Westgate. My Mum managed a fancy goods shop just around the corner (Altham’s – it is now Altham’s Travel).
Dewsbury Market Place before 1886 – the Town Hall would be built in the centre distance. My great-grandfather, born in 1875, talked about seeing the Town Hall being built.
Market Place about 1900. The market was established in 1318 at Thornhill before moving to Dewsbury town centre. It closed in 1583 after an outbreak of plague, to be re-established in 1740. It moved from this site in 1904 and set up adjacent to the new Market Hall.
Market Place and Town Hall, early 1900s.
Market Place about 1906 with one of Bickers’ stores, which sold everything for the home, the tall building in the centre of the picture. The only remaining Bickers store that I remember was the one on Northgate when I was a child.
Every Saturday afternoon, my Grandma Lilian Sheard, who lived in Dewsbury Moor, would shop in Dewsbury and, if it was warm enough she would always sit either on Longcauseway, or on the seats by the zebra crossing in Market Place. The camera caught her here, in Market Place, in the 1950s…she would be in her 60s then and is fourth from the left, shielding her eyes with her hand.
Church Street. My Dad’s first job was at a pawnbroker’s here, when he was 14 years old. The pawnbroker’s three globes hanging sign can faintly be seen above the shop’s striped awning in this photo (left edge of photo), on the corner of Westgate and Tithe Barn Street.
Corporation Street from Northgate. At the end of here would be built the Market Hall where my Mum managed a sweet stall and where I worked on Saturdays from 14 to 18 years old. On the left corner is the Bank where dad paid in the takings from the Bus Conductors – he worked in the Bus Company Offices.
The Empire Palace Theatre and Post Office. My auntie Elsie worked at the Empire Palace theatre, in the 1950s, before becoming a “clippie” on the buses. In Victorian Dewsbury there was also a Hippodrome (in Foundry Street). The Theatre Royal, near Market Place, unfortunately burned down in 1895 but was rebuilt and became the Tudor Cinema in the 1930s.
Empire Palace Theatre and Post Office. In the 6th Form, I spent my school Christmas Holidays sorting post at the Post Office and delivering it to houses in Earlsheaton. I discovered then that I didn’t like early morning shifts or angry dogs!

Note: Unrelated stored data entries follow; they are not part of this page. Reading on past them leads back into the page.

Record Cursor := mkCursor {
  cu_tenant : string; cu_app : string; cu_user : string; cu_last_seq : Z; cu_updated_at : Z }.

Record Receipt := mkReceipt {
  rc_tenant : string; rc_app : string; rc_insert_id : string; rc_user : string; rc_event_name : string;
  rc_properties : list (string * jsval); rc_client_ts : string; rc_received_at : Z; rc_seq : Z;
  rc_device : option IngestDeviceInfo }.

Record OutboxRow := mkOutbox {
  ob_tenant : string; ob_app : string; ob_stream : string; ob_key : string; ob_payload : IngestBatchPayload }.

Record Db := mkDb {
  users : list User; cursors : list Cursor; receipts : list Receipt; outbox : list OutboxRow }.

Definition set_users x (d : Db) : Db := mkDb x (cursors d) (receipts d) (outbox d).
Definition set_cursors x (d : Db) : Db := mkDb (users d) x (receipts d) (outbox d).
Definition set_receipts x (d : Db) : Db := mkDb (users d) (cursors d) x (outbox d).
Definition set_outbox x (d : Db) : Db := mkDb (users d) (cursors d) (receipts d) x.

(** [WHERE tenant_id = $1 AND app_id = $2 AND ...] *)
Definition user_at (t a id : string) (u : User) : bool :=
  String.eqb (us_tenant u) t && String.eqb (us_app u) a && String.eqb (us_id u) id.
Definition cursor_at (t a id : string) (c : Cursor) : bool :=
  String.eqb (cu_tenant c) t && String.eqb (cu_app c) a && String.eqb (cu_user c) id.
Definition receipt_at (t a id : string) (r : Receipt) : bool :=
  String.eqb (rc_tenant r) t && String.eqb (rc_app r) a && String.eqb (rc_insert_id r) id.
Definition outbox_at (t a key : string) (o : OutboxRow) : bool :=
  String.eqb (ob_tenant o) t && String.eqb (ob_app o) a && String.eqb (ob_key o) key.

(** ** Errors *)

(** [class IdentityChanged extends Error] and PostgreSQL errors by SQLSTATE *)
Definition IdentityChanged (message : string) : exn := PlainError ("IdentityChanged: " +:+ message).
Definition SqlState (code : string) : exn := PlainError ("SQLSTATE " +:+ code).

Definition retryable (e : exn) : bool :=
  match e with
  | PlainError m => starts_with "IdentityChanged: " m || String.eqb m "SQLSTATE 40P01" || String.eqb m "SQLSTATE 40001"
  | HttpException _ _ => false
  end.

(** ** Identities *)

(** [event.external_id ? `external:...` : `anon:...`]; a body that passed the
    schema has one of the two. *)
Definition identityKey (event : TrackEvent) : string :=
  if present (te_external_id event) then "external:" +:+ default "" (te_external_id event)
  else "anon:" +:+ default "undefined" (te_anon_id event).

Inductive IdColumn := external_id | anon_id.

(** The column and value of [resolveUser]; [uuid] columns compare canonical
    (lower-case) values. *)
Definition id_column (event : TrackEvent) : IdColumn :=
  if present (te_external_id event) then external_id else anon_id.
Definition id_value (event : TrackEvent) : string :=
  if present (te_external_id event) then default "" (te_external_id event)
  else to_lower (default "" (te_anon_id event)).
Definition us_column (c : IdColumn) (u : User) : option string :=
  match c with external_id => us_external_id u | anon_id => us_anon_id u end.

(** A stable sort by a comparison ([Array.prototype.sort]). *)
Fixpoint insert_sorted {A} (le : A → A → bool) (x : A) (l : list A) : list A :=
  match l with
  | [] => [x]
  | y :: l' => if le x y then x :: l else y :: insert_sorted le x l'
  end.
Definition js_sort {A} (le : A → A → bool) (l : list A) : list A := fold_right (insert_sorted le) [] l.

(** The first occurrence of each [insert_id], lower-cased *)
Definition lowercased (e : TrackEvent) : TrackEvent :=
  mkTrackEvent (to_lower (te_insert_id e)) (te_anon_id e) (te_external_id e) (te_event e) (te_properties e) (te_client_ts e).
Definition add_first (unique : list TrackEvent) (e : TrackEvent) : list TrackEvent :=
  let e' := lowercased e in
  if existsb (λ x, String.eqb (te_insert_id x) (te_insert_id e')) unique then unique else unique ++ [e'].
Definition first_of_each (batch : list TrackEvent) : list TrackEvent := fold_left add_first batch [].

(** ** The transaction *)

Definition insert_user_row (us : list User) (u : User) : list User :=
  if existsb (λ x, String.eqb (us_id x) (us_id u)
        || String.eqb (us_app x) (us_app u)
           && (bool_decide (is_Some (us_external_id u)) && bool_decide (us_external_id x = us_external_id u)
               || bool_decide (is_Some (us_anon_id u)) && bool_decide (us_anon_id x = us_anon_id u))) us
  then us else us ++ [u].
Definition insert_cursor_row (cs : list Cursor) (c : Cursor) : list Cursor :=
  if existsb (cursor_at (cu_tenant c) (cu_app c) (cu_user c)) cs then cs else cs ++ [c].

Record Tx := mkTx { shared : Db; my_users : list User; my_cursors : list Cursor; step : nat }.

Definition view (t : Tx) : Db :=
  let d := shared t in
  mkDb (fold_left insert_user_row (my_users t) (users d)) (fold_left insert_cursor_row (my_cursors t) (cursors d))
    (receipts d) (outbox d).

Section Transaction.
Context (others : nat → Db → Db).          (** what other transactions commit before step [n] *)
Context (uuid : nat → string).             (** [gen_random_uuid()] *)
Context (clock_timestamp : nat → Z).       (** µs *)
Context (to_char : Z → string).            (** the UTC text of a timestamp *)
Context (localeCompare : string → string → bool).  (** [a.localeCompare(b) <= 0] *)
Context (tenantId appId keyId : string).
Lemma relations_full : Nat.eqb (relations_present p) (length REQUIRED_POSTGRES_RELATIONS) = true
  ↔ ∀ r, r ∈ REQUIRED_POSTGRES_RELATIONS → r ∈ pg_relations p.
Proof. unfold relations_present. rewrite filter_full. by setoid_rewrite bool_decide_eq_true. Qed.
Lemma columns_full : Nat.eqb (columns_present p) (length REQUIRED_POSTGRES_COLUMNS) = true
  ↔ ∀ c, c ∈ REQUIRED_POSTGRES_COLUMNS → c ∈ pg_columns p.
Proof. unfold columns_present. rewrite filter_full. by setoid_rewrite bool_decide_eq_true. Qed.
Lemma kinds_full : Nat.eqb (kinds_present p) (length REQUIRED_CHANNEL_KINDS) = true
  ↔ ∀ k, k ∈ REQUIRED_CHANNEL_KINDS → k ∈ channel_kind_labels p.
Proof. apply count_full. apply (bool_decide_unpack _). by vm_compute. Qed.
Lemma tables_full : Nat.eqb (tables_present p) (length REQUIRED_CLICKHOUSE_TABLES) = true
  ↔ ∀ t, t ∈ REQUIRED_CLICKHOUSE_TABLES → t ∈ ch_tables p.
Proof. apply count_full. apply (bool_decide_unpack _). by vm_compute. Qed.
Lemma column_full : Nat.eqb (column_present p) 1 = true ↔ ("message_log", "provider_message_id") ∈ ch_columns p.
Proof.
  unfold column_present. pose proof (count_full [("message_log", "provider_message_id")] (ch_columns p) (NoDup_singleton _)) as Hc.
  assert (filter (λ c, c = ("message_log", "provider_message_id")) (ch_columns p)
          = filter (λ c, c ∈ [("message_log", "provider_message_id")]) (ch_columns p)) as ->.
  { apply leibniz_equiv. intros x. by rewrite !elem_of_filter, list_elem_of_singleton. }
  cbn [length] in Hc. rewrite Hc. setoid_rewrite list_elem_of_singleton. naive_solver.
Qed.
End Props.

(** ** Probes *)

Section Probes.
Context {A : Type}.
Implicit Types (w : Work A) (r : A → bool).

Lemma probe_time now w r c deadline : now <= deadline →
  now <= (probe now w r c deadline).2 <= deadline.
Proof.
  intros Hle. unfold probe. destruct (Z.leb_spec (deadline - now) 0); cbn [snd]; [lia|].
  destruct w as [[d x]|]; [|cbn [snd]; lia]. destruct (Z.ltb_spec (Z.of_nat d) (deadline - now)); cbn [snd]; lia.
Qed.
Lemma probe_ok now w r c deadline : pr_ok (probe now w r c deadline).1 = true →
  ∃ d x, w = Some (d, Ok x) ∧ r x = true.
Proof.
  unfold probe. destruct (_ <=? _); [done|]. destruct w as [[d [x|e]]|]; [| |done]; destruct (_ <? _); try done.
  cbn [fst]. destruct (r x) eqn:E; [|done]. eauto.
Qed.

Definition verdict (x : outcome A) r (c : ComponentCode) : ProbeResult :=
  match x with Ok x => if r x then mkProbe true None else mkProbe false (Some c) | Throw _ => mkProbe false (Some c) end.
(** [w] comes back with [x] within [d] *)
Definition within_ms (d : nat) w (x : outcome A) : Prop := ∃ n, w = Some (n, x) ∧ (n <= d)%nat.

Lemma probe_prompt d now w x r c deadline : within_ms d w x → now + Z.of_nat d < deadline →
  ∃ t, probe now w r c deadline = (verdict x r c, t) ∧ now <= t <= now + Z.of_nat d.
Proof.
  intros (n&->&Hn) Hd. unfold probe. rewrite (proj2 (Z.leb_gt _ _)) by lia. rewrite (proj2 (Z.ltb_lt _ _)) by lia.
  eexists. split; [reflexivity|lia].
Qed.
End Probes.

Lemma all_prompt {A B} d (a : Work A) (b : Work B) x y :
  within_ms d a (Ok x) → within_ms d b (Ok y) → within_ms d (all a b) (Ok (x, y)).
Proof. intros (n&->&?) (m&->&?). exists (Nat.max n m). split; [done|lia]. Qed.
Lemma all_ok {A B} (a : Work A) (b : Work B) d x y : all a b = Some (d, Ok (x, y)) →
  (∃ n, a = Some (n, Ok x)) ∧ ∃ m, b = Some (m, Ok y).
Proof.
  unfold all. destruct a as [[n [x'|e]]|], b as [[m [y'|e']]|]; try done; [|by destruct (Nat.leb n m)].
  intros [= <- <- <-]. eauto.
Qed.

(** ** What a response says *)

(** every call comes back without an error within [d] *)
Definition prompt (p : Platform) (d : nat) : Prop := ∀ c t, ∃ n, network p c t = Some (n, None) ∧ (n <= d)%nat.

Definition reports (P : Prop) (s : ComponentStatus) (code : ComponentCode) : Prop := (P → s = ready) ∧ (¬ P → s = notReady code).

Definition coherent (r : ReadinessResponse) : Prop :=
  let c := rr_components r in
  (rr_ok r = true ↔ Forall (λ s, s = ready)
     [c_postgres c; c_redis c; c_clickhouse c; c_postgres_schema c; c_clickhouse_schema c; c_master_key c])
  ∧ (c_postgres_schema c = blocked ↔ c_postgres c ≠ ready) ∧ (c_clickhouse_schema c = blocked ↔ c_clickhouse c ≠ ready)
  ∧ (rr_postgres r = true ↔ c_postgres c = ready) ∧ (rr_redis r = true ↔ c_redis c = ready)
  ∧ (rr_clickhouse r = true ↔ c_clickhouse c = ready) ∧ (rr_master_key r = true ↔ c_master_key c = ready)
  ∧ (rr_schema r = true ↔ c_postgres_schema c = ready ∧ c_clickhouse_schema c = ready).

Definition diagnosis `{Crypto} (p : Platform) (r : ReadinessResponse) : Prop :=
  let c := rr_components r in
  c_postgres c = ready
  ∧ reports (redis_reply p = "PONG") (c_redis c) unavailable
  ∧ reports (ch_ping_success p = true) (c_clickhouse c) unavailable
  ∧ reports (pg_complete p) (c_postgres_schema c) schema_missing
  ∧ (ch_ping_success p = true → reports (ch_complete p) (c_clickhouse_schema c) schema_missing)
  ∧ (pg_complete p → reports (key_opens p true) (c_master_key c) self_test_failed)
  ∧ (¬ pg_complete p → reports (key_opens p false) (c_master_key c) self_test_failed).

(** What a probe started at [now] reports of the work [w], and when: [timeout] if
    the work is not back before the deadline, else [ready] or the component's
    own code. *)
Inductive probed {A} (now deadline : Z) (w : Work A) (good : A → Prop) (code : ComponentCode) : ComponentStatus → Z → Prop :=
| probed_late : deadline <= now → probed now deadline w good code (notReady timeout) now
| probed_timeout : now < deadline → (∀ d x, w = Some (d, x) → deadline <= now + Z.of_nat d) →
    probed now deadline w good code (notReady timeout) deadline
| probed_good d x : w = Some (d, Ok x) → now + Z.of_nat d < deadline → good x →
    probed now deadline w good code ready (now + Z.of_nat d)
| probed_bad d x : w = Some (d, x) → now + Z.of_nat d < deadline → (∀ y, x = Ok y → ¬ good y) →
    probed now deadline w good code (notReady code) (now + Z.of_nat d).

Lemma probe_probed {A} now (w : Work A) isReady good code deadline otherwise :
  (∀ d x, w = Some (d, Ok x) → isReady x = true ↔ good x) →
  let r := probe now w isReady code deadline in probed now deadline w good code (status_of r.1 otherwise) r.2.
Proof.
  intros Hg. cbv zeta. unfold probe. destruct (Z.leb_spec (deadline - now) 0); [by apply probed_late; cbn; lia|].
  destruct w as [[d x]|]; cbn [fst snd]; [|by apply probed_timeout; [lia|]].
  destruct (Z.ltb_spec (Z.of_nat d) (deadline - now)); cbn [fst snd].
  - destruct x as [x|e]; [|by apply (probed_bad _ _ _ _ _ d (Throw e)); [|lia|]].
    specialize (Hg d x eq_refl). destruct (isReady x); [apply (probed_good _ _ _ _ _ d x); [done|lia|by apply Hg]|].
    apply (probed_bad _ _ _ _ _ d (Ok x)); [done|lia|]. intros y [= <-]. by intros Hy%Hg.
  - apply probed_timeout; [lia|]. intros d' x' [= <- <-]. lia.
Qed.

Lemma probed_eq {A} {now} {w : Work A} {isReady good code deadline otherwise r t} :
  probe now w isReady code deadline = (r, t) → (∀ d x, w = Some (d, Ok x) → isReady x = true ↔ good x) →
  probed now deadline w good code (status_of r otherwise) t.
Proof. intros E Hg. pose proof (probe_probed now w isReady good code deadline otherwise Hg) as Hp. by rewrite E in Hp. Qed.

(** The whole examination: three pings at once, then the schemas of the databases
    that answered, then the master key, all against one deadline. *)
Definition examined `{Crypto} (p : Platform) (now deadline : Z) (c : Components) (t : Z) : Prop :=
  ∃ t1 t2 t3 t4 t5, let u := Z.max t1 (Z.max t2 t3) in let v := Z.max t4 t5 in
  let persisted := bool_decide (c_postgres c = ready) && bool_decide (c_postgres_schema c = ready) in
  probed now deadline (call p PgPing now tt) (λ _, True) unavailable (c_postgres c) t1
  ∧ probed now deadline (call p RedisPing now (redis_reply p)) (λ x, x = "PONG") unavailable (c_redis c) t2
  ∧ probed now deadline (call p ClickHousePing now (ch_ping_success p)) (λ x, x = true) unavailable (c_clickhouse c) t3
  ∧ (if decide (c_postgres c = ready)
     then probed u deadline (all (call p PgRelations u (relations_present p)) (all (call p PgColumns u (columns_present p))
            (call p PgChannelKinds u (kinds_present p)))) (λ _, pg_complete p) schema_missing (c_postgres_schema c) t4
     else c_postgres_schema c = blocked ∧ t4 = u)
  ∧ (if decide (c_clickhouse c = ready)
     then probed u deadline (all (call p ChTables u (tables_present p)) (call p ChColumn u (column_present p)))
            (λ _, ch_complete p) schema_missing (c_clickhouse_schema c) t5
     else c_clickhouse_schema c = blocked ∧ t5 = u)
  ∧ (length (nonce1 (entropy p)) = NONCE_LEN → length (nonce2 (entropy p)) = NONCE_LEN →
     probed v deadline (key_work p persisted v) (λ _, key_opens p persisted) self_test_failed (c_master_key c) t).

Lemma response_coherent a b c d e f : pr_ok a = true ∨ pr_ok d = false → pr_ok c = true ∨ pr_ok e = false →
  coherent (response a b c d e f).
Proof.
  unfold coherent, response, status_of. cbn [rr_ok rr_components rr_postgres rr_redis rr_clickhouse rr_schema rr_master_key
    c_postgres c_redis c_clickhouse c_postgres_schema c_clickhouse_schema c_master_key].
  rewrite !Forall_cons, !andb_true_iff.
  destruct (pr_ok a), (pr_ok b), (pr_ok c), (pr_ok d), (pr_ok e), (pr_ok f); cbn [negb]; intros [|] [|]; try done; intuition (try done; try congruence).
Qed.

Section Truth.
Context `{CryptoLaws} (p : Platform).

Lemma call_inv {A} c now (x y : A) d : call p c now x = Some (d, Ok y) → y = x.
Proof. unfold call. destruct (network p c now) as [[n [e|]]|]; [done| |done]. by intros [= _ <-]. Qed.
Lemma call_prompt {A} d c now (x : A) : prompt p d → within_ms d (call p c now x) (Ok x).
Proof. intros Hp. destruct (Hp c now) as (n&Hn&?). exists n. unfold call. by rewrite Hn. Qed.

Lemma pg_schema_full : Nat.eqb (relations_present p) (length REQUIRED_POSTGRES_RELATIONS)
    && Nat.eqb (columns_present p) (length REQUIRED_POSTGRES_COLUMNS)
    && Nat.eqb (kinds_present p) (length REQUIRED_CHANNEL_KINDS) = true ↔ pg_complete p.
Proof. rewrite !andb_true_iff, relations_full, columns_full, kinds_full. unfold pg_complete. tauto. Qed.
Lemma ch_schema_full : Nat.eqb (tables_present p) (length REQUIRED_CLICKHOUSE_TABLES) && Nat.eqb (column_present p) 1 = true
  ↔ ch_complete p.
Proof. by rewrite andb_true_iff, tables_full, column_full. Qed.

Lemma postgres_schema_sound now deadline : pr_ok (checkPostgresSchema p now deadline).1 = true → pg_complete p.
Proof.
  intros (d&[x [y z]]&Hw&Hr)%probe_ok. apply all_ok in Hw as [[n Hx] [m Hyz]]. apply all_ok in Hyz as [[n' Hy] [m' Hz]].
  apply call_inv in Hx as ->, Hy as ->, Hz as ->. by apply pg_schema_full.
Qed.
Lemma clickhouse_schema_sound now deadline : pr_ok (checkClickHouseSchema p now deadline).1 = true → ch_complete p.
Proof.
  intros (d&[x y]&Hw&Hr)%probe_ok. apply all_ok in Hw as [[n Hx] [m Hy]]. apply call_inv in Hx as ->, Hy as ->.
  by apply ch_schema_full.
Qed.

(** what [checkMasterKey] finds out *)
Definition key_result (persisted : bool) : outcome bool :=
  key ← loadMasterKey (inline_key p) (file_key p);
  if persisted then stored_opens p key else Ok true.
Definition strong_entropy : Prop := length (nonce1 (entropy p)) = NONCE_LEN ∧ length (nonce2 (entropy p)) = NONCE_LEN.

Northgate…the fifty shilling tailors. My uncle was a tailor but I don’t know where he worked.
Dewsbury Infirmary, where many of my family were treated and some died.
The first stone for the Town Hall was laid in 1886 and the Town Hall was officially opened on Tuesday 17th September 1889. This illustration is from The Building News and Engineering Journal vol 57:2 (Sept 1889). When I got married, we had our wedding reception in the Mayor’s Parlour at the Town Hall.